### [WHAT YOU WILL DO]
In the records below, find the line that contains "t' Hres [= <-].", then write out that line and each one after it exactly, up to and including the last.

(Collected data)
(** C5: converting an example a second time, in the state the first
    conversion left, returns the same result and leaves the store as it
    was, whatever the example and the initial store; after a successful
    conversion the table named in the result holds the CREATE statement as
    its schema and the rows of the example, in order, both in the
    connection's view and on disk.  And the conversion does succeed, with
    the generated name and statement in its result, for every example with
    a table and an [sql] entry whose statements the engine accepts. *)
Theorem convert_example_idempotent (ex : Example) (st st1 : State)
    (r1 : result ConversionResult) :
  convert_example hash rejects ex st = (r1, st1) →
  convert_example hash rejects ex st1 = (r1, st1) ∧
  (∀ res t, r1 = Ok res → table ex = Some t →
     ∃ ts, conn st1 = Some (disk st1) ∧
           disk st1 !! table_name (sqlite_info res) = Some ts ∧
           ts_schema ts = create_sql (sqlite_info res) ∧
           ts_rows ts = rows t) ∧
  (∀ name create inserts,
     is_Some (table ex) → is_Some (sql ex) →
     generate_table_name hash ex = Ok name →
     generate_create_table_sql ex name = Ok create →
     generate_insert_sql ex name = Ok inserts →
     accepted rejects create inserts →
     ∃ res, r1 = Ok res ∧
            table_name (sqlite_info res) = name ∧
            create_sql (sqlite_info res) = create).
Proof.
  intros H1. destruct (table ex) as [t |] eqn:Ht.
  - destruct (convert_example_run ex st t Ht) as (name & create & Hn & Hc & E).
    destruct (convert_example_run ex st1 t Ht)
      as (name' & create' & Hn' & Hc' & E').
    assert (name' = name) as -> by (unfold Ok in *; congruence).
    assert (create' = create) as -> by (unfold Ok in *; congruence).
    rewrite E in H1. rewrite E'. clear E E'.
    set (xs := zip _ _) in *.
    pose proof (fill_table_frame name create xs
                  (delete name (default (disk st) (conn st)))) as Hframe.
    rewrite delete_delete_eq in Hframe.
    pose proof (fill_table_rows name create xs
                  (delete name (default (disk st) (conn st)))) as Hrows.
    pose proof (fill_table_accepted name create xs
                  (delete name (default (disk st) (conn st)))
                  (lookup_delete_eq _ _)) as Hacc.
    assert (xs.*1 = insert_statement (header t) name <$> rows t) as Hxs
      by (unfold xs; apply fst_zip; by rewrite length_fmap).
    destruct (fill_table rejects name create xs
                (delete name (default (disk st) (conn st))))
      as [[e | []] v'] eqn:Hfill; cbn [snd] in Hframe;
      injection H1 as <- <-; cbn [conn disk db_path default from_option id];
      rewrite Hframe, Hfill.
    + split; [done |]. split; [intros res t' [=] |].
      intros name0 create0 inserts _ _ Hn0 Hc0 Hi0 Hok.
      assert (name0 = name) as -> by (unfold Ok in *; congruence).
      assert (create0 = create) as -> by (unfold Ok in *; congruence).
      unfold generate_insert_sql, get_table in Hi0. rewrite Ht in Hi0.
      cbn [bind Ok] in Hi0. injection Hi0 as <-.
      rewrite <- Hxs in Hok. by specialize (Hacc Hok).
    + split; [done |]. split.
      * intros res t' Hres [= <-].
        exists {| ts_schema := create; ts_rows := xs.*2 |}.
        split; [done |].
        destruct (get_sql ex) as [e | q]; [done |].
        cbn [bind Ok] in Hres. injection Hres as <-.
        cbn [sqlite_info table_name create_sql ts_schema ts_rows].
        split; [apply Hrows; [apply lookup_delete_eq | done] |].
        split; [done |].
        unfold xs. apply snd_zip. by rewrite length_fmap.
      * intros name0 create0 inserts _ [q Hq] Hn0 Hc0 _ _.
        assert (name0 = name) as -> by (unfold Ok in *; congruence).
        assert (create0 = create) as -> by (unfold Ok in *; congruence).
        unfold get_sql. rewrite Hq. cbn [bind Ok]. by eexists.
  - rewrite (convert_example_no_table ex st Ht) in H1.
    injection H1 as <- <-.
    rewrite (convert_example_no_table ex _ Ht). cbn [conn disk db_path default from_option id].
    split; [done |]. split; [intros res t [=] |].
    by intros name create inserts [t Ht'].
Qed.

### [RESULT OF THIS TASK]
      * intros res t' Hres [= <-].
        exists {| ts_schema := create; ts_rows := xs.*2 |}.
        split; [done |].
        destruct (get_sql ex) as [e | q]; [done |].
        cbn [bind Ok] in Hres. injection Hres as <-.
        cbn [sqlite_info table_name create_sql ts_schema ts_rows].
        split; [apply Hrows; [apply lookup_delete_eq | done] |].
        split; [done |].
        unfold xs. apply snd_zip. by rewrite length_fmap.
      * intros name0 create0 inserts _ [q Hq] Hn0 Hc0 _ _.
        assert (name0 = name) as -> by (unfold Ok in *; congruence).
        assert (create0 = create) as -> by (unfold Ok in *; congruence).
        unfold get_sql. rewrite Hq. cbn [bind Ok]. by eexists.
  - rewrite (convert_example_no_table ex st Ht) in H1.
    injection H1 as <- <-.
    rewrite (convert_example_no_table ex _ Ht). cbn [conn disk db_path default from_option id].
    split; [done |]. split; [intros res t [=] |].
    by intros name create inserts [t Ht'].
Qed.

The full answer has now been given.